Distributed naval warfare needs more “salesmen,” working together as an interconnected web of logistics assets. An enlarged fleet of combat support vessels is the base of this new support schema. Practically, this is easier done than asking for more warships. As we build a larger number of warships for the future, our military shipyards are going to reach capacity, especially if they continue to build platforms using conventional methods. New replenishment ships can be acquired in a number of ways, apart from dedicating some military shipyards to building replenishment vessels (which will take away from warship building capacity), or building them in foreign countries (which is politically unfeasible). There is a surplus of offshore support vessels (OSVs) that could be purchased and put into Military Sealift Command (MSC) service, along with other commercial vessels that could be modified for CLF purposes. Modified in smaller civilian shipyards instead of military ones, they could create work that would please the constituents of a number of decision-makers on Capitol Hill. Under new CONOPs, vessels such as OSVs could be employed in shorter range replenishments to independent deployers on missions such as antipiracy and ballistic missile defense.

HOS Arrowhead under way, date and location unknown (U.S. Navy photo via Navsource)

These additional CLF vessels will still be vulnerable, especially if kept in the current MSC construct as unarmed USNS assets. Risk of enemy attack will have to be built into the calculus of how these ships are employed. But giving them sufficient self-defense weapons and damage control resilience to survive being set upon by enemy platforms would be prohibitively expensive. A larger number of our vessels would create a targeting problem – they can service more combatants, operate from more ports, and inject uncertainty into the situational awareness of an adversary. In the current model, there are only a couple of CLF vessels operating in an AOR, and watching select ports will give plenty of indications of U.S. Navy presence. 

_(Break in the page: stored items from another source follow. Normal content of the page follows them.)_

(** fs/namei.c:608-658 *)
Definition sys_unlink (name : Z) : K Z :=
  r ← dir_namei name;
  match r with
  | None => mret (- ENOENT)
  | Some (dir, namelen, basename) =>
      if negb (nz namelen) then
        iput (Some dir);;
        mret (- ENOENT)
      else
        p ← permission dir MAY_WRITE;
        if negb (nz p) then
          iput (Some dir);;
          mret (- EPERM)
        else
          r ← find_entry dir basename namelen;
          match r with
          | None =>
              iput (Some dir);;
              mret (- ENOENT)
          | Some (bh, de) =>
              b ← getb bh;
              n ← geti dir;
              r ← iget (i_dev n) (de_inode (b_data b) de);
              match r with
              | None =>
                  n ← geti dir;
                  b ← getb bh;
                  printk "iget failed in delete (%04x:%d)" [i_dev n; de_inode (b_data b) de];;
                  iput (Some dir);;
                  brelse (Some bh);;
                  mret (- ENOENT)
              | Some inode =>
                  n ← geti inode;
                  if negb (S_ISREG (i_mode n)) then
                    iput (Some inode);;
                    iput (Some dir);;
                    brelse (Some bh);;
                    mret (- EPERM)
                  else
                    when (negb (nz (i_nlinks n)))
                      (printk "Deleting nonexistent file (%04x:%d), %d\n" [i_dev n; i_num n; i_nlinks n];;
                       seti inode (fun n => n <| i_nlinks := 1 |>));;
                    fill_entry bh de 0;;
                    brelse (Some bh);;
                    drop_link inode;;
                    seti inode (fun n => n <| i_dirt := 1 |>);;
                    t ← CURRENT_TIME;
                    seti inode (fun n => n <| i_ctime := u32 t |>);;
                    iput (Some inode);;
                    iput (Some dir);;
                    mret 0
              end
          end
  end.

These ships can be augmented with automation to the level that is currently employed on commercial vessels, allowing MSC to man more ships with the same number of personnel. An AKE in current MSC service has approximately 130 personnel onboard, while there are thousands of commercial vessels afloat with crews numbering less than 30. At-sea replenishment creates demands for more personnel during alongside evolutions, but this could be mitigated with updating the CONREP (connected replenishment) stations with new equipment.  The receiving ship could guide the delivery ship’s systems remotely with short-range remote operation systems, supervised by a few merchantmen on the delivery ship. A fly-away crew could attend to this equipment only when needed, and not ride for long transits, or into harm’s way.

To reduce the threat profile of the manned CLF hulls, a system of smaller unmanned systems would create a web of logistical support. Cargo unmanned aerial systems (CUAS) will travel hundreds of miles point-to-point to deliver critical parts, instead of sailing entire vessels closer to get within VERTREP (vertical replenishment) range. They could carry parts for multiple customers and use aviation-capable ships as lily pads to get to others. Heavier lift CUAS could carry out VERTEP from unmanned CLF vessels to delivery ships, obviating the need for sailing alongside to transfer parts in a connected replenishment with a robotic vessel. These systems would be augmented by small unmanned surface vessels, possibly based off of the Sea Hunter Unmanned Surface Vehicle (USV), that could blend into surface traffic and make deliveries in battlespaces that are not conducive to aerial vehicles.

Arabian Sea (Nov. 11, 2003)  The guided missile cruiser USS Gettysburg (CG 64), top, and the aircraft carrier USS Enterprise (CVN 65), bottom, underway alongside the fast combat support ship USS Detroit (AOE 4) during a replenishment at sea. (U.S. Navy photo by Photographer’s Mate 2nd Class Douglas M. Pearlman)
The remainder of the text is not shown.